Monday, December 3, 2012

Report finds Madigan's head did not influence PTSD diagnoses

Army report backs Madigan leader
Finds Col. Dallas Homas did not use position to influence PTSD diagnoses
Staff writer
Published December 03, 2012

An Army investigation glowingly endorses the Madigan Army Medical Center commander who temporarily lost his post this year amid complaints about inconsistencies in the hospital’s post-traumatic stress disorder diagnoses.

The report found that Col. Dallas Homas “did not exert any undue influence over PTSD diagnoses, and that he acted appropriately enforcing standard medical guidelines,” according to a summary The News Tribune obtained through the Freedom of Information Act.

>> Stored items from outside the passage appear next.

(** X25. On a store with one record per pair, a click on a relationship
    cell moves the pair to the next strength in the order None, Weak,
    Medium, Strong and back to None, keeps the invariant, and four clicks
    bring the cell back to what it showed. *)
Theorem clickRelationship_cycle (c t : string) (data : QFDData.t) :
  onePerRelationship (QFDData.relationships data) ->
  getRelationshipStrength (clickRelationship c t data) c t
  = match getRelationshipStrength data c t with
    | NONE_REL => WEAK
    | WEAK => MEDIUM
    | MEDIUM => STRONG
    | STRONG => NONE_REL
    end
  /\ onePerRelationship (QFDData.relationships (clickRelationship c t data))
  /\ getRelationshipStrength (Nat.iter 4 (clickRelationship c t) data) c t
     = getRelationshipStrength data c t.
Proof.
  assert (Hstep : forall d,
             onePerRelationship (QFDData.relationships d) ->
             getRelationshipStrength (clickRelationship c t d) c t
             = match getRelationshipStrength d c t with
               | NONE_REL => WEAK
               | WEAK => MEDIUM
               | MEDIUM => STRONG
               | STRONG => NONE_REL
               end
             /\ onePerRelationship
                  (QFDData.relationships (clickRelationship c t d))).
  { intros d Hd. unfold clickRelationship, cycleRelationship. split.
    - rewrite getRelationshipStrength_after_update by apply Hd.
      destruct (getRelationshipStrength d c t); reflexivity.
    - intros c' t'. apply relCount_after_update. apply Hd. }
  intro H0.
  destruct (Hstep _ H0) as [E1 H1].
  destruct (Hstep _ H1) as [E2 H2].
  destruct (Hstep _ H2) as [E3 H3].
  destruct (Hstep _ H3) as [E4 _].
  split; [exact E1|]. split; [exact H1|].
  cbn [Nat.iter nat_rect]. rewrite E4, E3, E2, E1.
  destruct (getRelationshipStrength data c t); reflexivity.
Qed.

Lemma clickRelationship_cycle_witness :
  getRelationshipStrength
    (Nat.iter 4 (clickRelationship "cust1" "tech1") initialData)
    "cust1" "tech1"
  = getRelationshipStrength initialData "cust1" "tech1".
Proof.
  apply (clickRelationship_cycle "cust1" "tech1" initialData).
  exact initialData_onePerRelationship.
Defined.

The Army relieved Homas from his command from February until August as part of its investigation into the forensic psychiatry program at the Army hospital south of Tacoma.

Madigan’s forensic team had the last say on behavioral health diagnoses in disability evaluations, and patients couldn’t understand why the team’s psychologists sometimes changed other doctors’ PTSD diagnoses to other conditions.

Concerns about the program reached Homas’ level in part because one doctor in a staff meeting suggested psychologists be mindful of long-term costs to the government in making their diagnoses. PowerPoint slides from the briefing estimated the cost of a diagnosis at $1.5 million over time.

The Army has since given fresh PTSD diagnoses to 150 patients who had passed through the Madigan team over the past four years; all those patients previously were given a clean bill of health or a different diagnosis. Others who want their cases reviewed still can get new opinions.